Only 5 stitches. All those who took care of me in the Estes Park ER and later in the week to follow here at home, said, "You were fortunate. A half inch either direction and it might have been way more serious."
Yesterday? The time with this good man? One of the best ever times on a day journey through the park. Our conversations were timely, rich and deep. Ultimately we trekked over 9 miles. Truly humbling to encourage someone like this man to reach deep and move forward in his life.
For both of us, in the various arenas of our individual lives, Winston's words ring significantly true:
never, never, never, never give up.
Here we are at the beginning of the morning on the way up to Emerald Lake. Grateful, to the max for amazing moments together. Him taller. Me shorter.
We are both looking forward to many more moments on the mentoring journey. I'm confident the future times with him are going to be memorable, no matter the tumbles and progress that make up life.

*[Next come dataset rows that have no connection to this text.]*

(* ===== verification/Effects.v ===== *)
(** The effects of the portal: exceptions, the SQLite database with its
    transactions, the in-memory session registry, the clock and the identifier
    supply, and the RAGFlow server and the language model as an environment.

    A computation maps a [World] to a result and the next world. What the
    portal does not control is an oracle of the [Env] class, consulted at the
    current tick: every consultation advances the tick, so the environment may
    answer differently each time, and every outgoing call is logged. *)
From S2P Require Import Prelude PyText Json Dsl Schema.

(** ** Exceptions *)

Inductive exn :=
  | ValueError (msg : string)        (* also json.JSONDecodeError, its subclass *)
  | PermissionError (msg : string)
  | IntegrityError (msg : string)    (* sqlite3.IntegrityError *)
  | RuntimeError (msg : string)
  | OtherError (msg : string)        (* any other exception *)
  | OutOfFuel.                       (* no exception: a loop that has not ended *)

#[export] Instance exn_eq_dec : EqDecision exn.
Proof. solve_decision. Defined.

(** [str(e)] *)
Definition exn_str (e : exn) : string :=
  match e with
  | ValueError m | PermissionError m | IntegrityError m | RuntimeError m | OtherError m => m
  | OutOfFuel => ""
  end.

Inductive res (A : Type) := Ok (a : A) | Err (e : exn).
Arguments Ok {_} _.
Arguments Err {_} _.

(** ** What the services return *)

Record Agent := { ag_id : string; ag_title : string; ag_description : option string;
                  ag_dsl : option pyv }.
Record Dataset := { ds_id : string; ds_name : string; ds_description : option string }.
Record Doc := { doc_run : option string; doc_progress : option spec_float;
                doc_name : option string; doc_progress_msg : option string }.
Record Chunk := { ck_content : option string; ck_document_name : option string;
                  ck_similarity : option string; ck_id : string }.
(** A RAGFlow session object: the client's key, the agent and the session. *)
Record RagSession := { rs_key : string; rs_agent_id : string; rs_id : string }.
Record Answer := { an_content : option string; an_reference : option pyv }.
Record HttpResponse := { hr_status : Z; hr_text : string; hr_json : option json;
                         hr_auth : string }.

(** ** Outgoing calls *)

Inductive ExtCall :=
  | CallListAgents (key : string) (page page_size : Z) (id : option string)
  | CallAgentCreateSession (key agent_id name : string)
  | CallAgentListSessions (key agent_id : string) (page_size : Z) (id : string)
  | CallListDatasets (key : string) (id : option string)
  | CallCreateDataset (key name description : string)
  | CallUpload (key ds : string) (names : list string)
  | CallParse (key ds : string) (doc_ids : list string)
  | CallListDocuments (key ds doc_id : string)
  | CallDeleteDatasets (key : string) (ids : list string)
  | CallRetrieve (key : string) (ids : list string) (question : string) (page_size : Z)
  | CallSessionAsk (s : RagSession) (question : string) (inputs : option string)
  | CallChat (url : string) (header : string * string) (body : json)
  | CallHttp (what url : string) (auth : option string) (body : json).

(** ** The environment *)

Class Env := {
  env_now : nat → string;     (* datetime.now(timezone.utc).isoformat() *)
  env_time : nat → Z;         (* int(time.time()) *)
  env_uuid : nat → string;    (* uuid.uuid4().hex *)
  env_salt : nat → string;    (* os.urandom(16).hex() *)
  env_answer_agents : nat → string → Z → Z → option string → res (list Agent);
  env_answer_create_session : nat → string → string → string → res RagSession;
  env_answer_sessions : nat → string → string → Z → string → res (list RagSession);
  env_answer_datasets : nat → string → option string → res (list Dataset);
  env_answer_create_dataset : nat → string → string → string → res Dataset;
  env_answer_upload : nat → string → string → list string → res (list string);
  env_answer_parse : nat → string → string → list string → res unit;
  env_answer_documents : nat → string → string → string → res (list Doc);
  env_answer_delete : nat → string → list string → res unit;
  env_answer_retrieve : nat → string → list string → string → Z → res (list Chunk);
  env_answer_ask : nat → RagSession → string → option string → res (list Answer);
  env_answer_chat : nat → string → string * string → json → res HttpResponse;
  env_answer_http : nat → string → string → option string → json → res HttpResponse;
  env_rsa : nat → bytes → option bytes; (* PKCS1_v1_5; None: the package is missing *)
  env_system_prompt : option string;   (* agent_system_prompt.md *)
  env_azure_version : string           (* AZURE_API_VERSION *)
}.

(** ** Worlds *)

(** An entry of [PortalGateway._session_registry]. *)
Record RegEntry := {
  g_session : option RagSession; g_user_id : option string; g_dept_id : string;
  g_agent_id : string; g_kb_ids : list string; g_agent_owner_id : string;
  g_kb_overridden : bool; g_created_at : option Z; g_is_private : option bool }.

Record World := {
  w_db : Db; w_registry : gmap string RegEntry; w_tick : nat; w_calls : list ExtCall }.

Definition set_db (d : Db) (w : World) : World :=
  {| w_db := d; w_registry := w_registry w; w_tick := w_tick w; w_calls := w_calls w |}.
Definition set_registry (g : gmap string RegEntry) (w : World) : World :=
  {| w_db := w_db w; w_registry := g; w_tick := w_tick w; w_calls := w_calls w |}.
Definition next_tick (w : World) : World :=
  {| w_db := w_db w; w_registry := w_registry w; w_tick := S (w_tick w); w_calls := w_calls w |}.
Definition log_call (c : ExtCall) (w : World) : World :=
  {| w_db := w_db w; w_registry := w_registry w; w_tick := S (w_tick w);
     w_calls := w_calls w ++ [c] |}.

(** ** The monad *)

Definition M (A : Type) : Type := World → res A * World.

#[export] Instance M_ret : MRet M := λ A a w, (Ok a, w).
#[export] Instance M_bind : MBind M := λ A B f m w,
  match m w with
  | (Ok a, w') => f a w'
  | (Err e, w') => (Err e, w')
  end.
#[export] Instance M_fmap : FMap M := λ A B f m w,
  match m w with
  | (Ok a, w') => (Ok (f a), w')
  | (Err e, w') => (Err e, w')
  end.

Definition raise {A} (e : exn) : M A := λ w, (Err e, w).

(** [try: m except Exception as e: h(e)] *)
Definition try_except {A} (m : M A) (h : exn → M A) : M A := λ w,
  match m w with
  | (Ok a, w') => (Ok a, w')
  | (Err OutOfFuel, w') => (Err OutOfFuel, w')
  | (Err e, w') => h e w'
  end.

(** The outcome of [m] as a value, for a loop whose variables survive the
    exception that ends it *)
Definition attempt {A} (m : M A) : M (A + exn) :=
  try_except (inl <$> m) (λ e, mret (inr e)).

(** [for x in l: f(x)] *)
Fixpoint for_each {A} (f : A → M unit) (l : list A) : M unit :=
  match l with
  | [] => mret ()
  | x :: l' => f x ;; for_each f l'
  end.

(** The loop with an accumulator. *)
Fixpoint for_fold {A B} (f : B → A → M B) (acc : B) (l : list A) : M B :=
  match l with
  | [] => mret acc
  | x :: l' => acc' ← f acc x; for_fold f acc' l'
  end.

(** The loop with an accumulator that keeps its value when an iteration raises *)
Fixpoint for_until {A B} (f : B → A → M (B * option exn)) (acc : B) (l : list A)
    : M (B * option exn) :=
  match l with
  | [] => mret (acc, None)
  | x :: l' =>
      r ← f acc x;
      match r.2 with
      | Some e => mret (r.1, Some e)
      | None => for_until f r.1 l'
      end
  end.

Definition when (b : bool) (m : M unit) : M unit := if b then m else mret ().

(** ** SQLite *)

(** A [SELECT]. *)
Definition sql_query {A} (q : Db → A) : M A := λ w, (Ok (q (w_db w)), w).
(** An [UPDATE] or a [DELETE]. *)
Definition sql_exec (f : Db → Db) : M unit := λ w, (Ok (), set_db (f (w_db w)) w).
(** A statement that a constraint may refuse. *)
Definition sql_try (f : Db → res Db) : M unit := λ w,
  match f (w_db w) with
  | Ok d => (Ok (), set_db d w)
  | Err e => (Err e, w)
  end.
(** [with self._connect() as conn:] commits, or rolls back on an exception. *)
Definition with_conn {A} (m : M A) : M A := λ w,
  match m w with
  | (Ok a, w') => (Ok a, w')
  | (Err e, w') => (Err e, set_db (w_db w) w')
  end.

(** ** The registry *)

Definition registry_get (sid : string) : M (option RegEntry) := λ w,
  (Ok (w_registry w !! sid), w).
Definition registry_set (sid : string) (e : RegEntry) : M unit := λ w,
  (Ok (), set_registry (<[sid := e]> (w_registry w)) w).
Definition registry_pop (sid : string) : M unit := λ w,
  (Ok (), set_registry (delete sid (w_registry w)) w).

Section env.
Context `{Env}.

(** [PortalStore._utc_now] *)
Definition utc_now : M string := λ w, (Ok (env_now (w_tick w)), next_tick w).
Definition time_now : M Z := λ w, (Ok (env_time (w_tick w)), next_tick w).
Definition new_uuid : M string := λ w, (Ok (env_uuid (w_tick w)), next_tick w).
Definition urandom_hex : M string := λ w, (Ok (env_salt (w_tick w)), next_tick w).
(** [PortalStore._new_id] *)
Definition new_id (prefix : string) : M string := u ← new_uuid; mret (prefix +:+ u).

Definition ext {A} (c : ExtCall) (answer : nat → res A) : M A := λ w,
  (answer (w_tick w), log_call c w).

Definition rag_list_agents key page page_size id : M (list Agent) :=
  ext (CallListAgents key page page_size id)
      (λ n, env_answer_agents n key page page_size id).
Definition rag_agent_create_session key agent_id name : M RagSession :=
  ext (CallAgentCreateSession key agent_id name)
      (λ n, env_answer_create_session n key agent_id name).
Definition rag_agent_list_sessions key agent_id page_size id : M (list RagSession) :=
  ext (CallAgentListSessions key agent_id page_size id)
      (λ n, env_answer_sessions n key agent_id page_size id).
Definition rag_list_datasets key id : M (list Dataset) :=
  ext (CallListDatasets key id) (λ n, env_answer_datasets n key id).
Definition rag_create_dataset key name desc : M Dataset :=
  ext (CallCreateDataset key name desc) (λ n, env_answer_create_dataset n key name desc).
Definition rag_upload key ds names : M (list string) :=
  ext (CallUpload key ds names) (λ n, env_answer_upload n key ds names).
Definition rag_parse key ds ids : M unit :=
  ext (CallParse key ds ids) (λ n, env_answer_parse n key ds ids).
Definition rag_list_documents key ds doc_id : M (list Doc) :=
  ext (CallListDocuments key ds doc_id) (λ n, env_answer_documents n key ds doc_id).
Definition rag_delete_datasets key ids : M unit :=
  ext (CallDeleteDatasets key ids) (λ n, env_answer_delete n key ids).
Definition rag_retrieve key ids question page_size : M (list Chunk) :=
  ext (CallRetrieve key ids question page_size)
      (λ n, env_answer_retrieve n key ids question page_size).
Definition rag_session_ask s question inputs : M (list Answer) :=
  ext (CallSessionAsk s question inputs) (λ n, env_answer_ask n s question inputs).
Definition chat_post url header body : M HttpResponse :=
  ext (CallChat url header body) (λ n, env_answer_chat n url header body).
(** A request to the RAGFlow server: [what] is its method. *)
Definition http_send what url auth body : M HttpResponse :=
  ext (CallHttp what url auth body) (λ n, env_answer_http n what url auth body).
Definition rsa_encrypt (b : bytes) : M bytes := λ w,
  (match env_rsa (w_tick w) b with
   | Some c => Ok c
   | None => Err (OtherError "Missing dependency for registration password encryption. Install 'pycryptodome' (or 'pycryptodomex').")
   end, next_tick w).
End env.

***Churchill said this on October 29, 1941, when he visited Harrow School. It was after the Blitz and things were looking up a bit for Britain. Here is the relevant part of the speech: But for everyone, surely, what we have gone through in this period -- I am addressing myself to the School -- surely from this period of ten months, this is the lesson: Never give in. Never give in. Never, never, never, never -- in nothing, great or small, large or petty -- never give in, except to convictions of honor and good sense. Never yield to force. Never yield to the apparently overwhelming might of the enemy.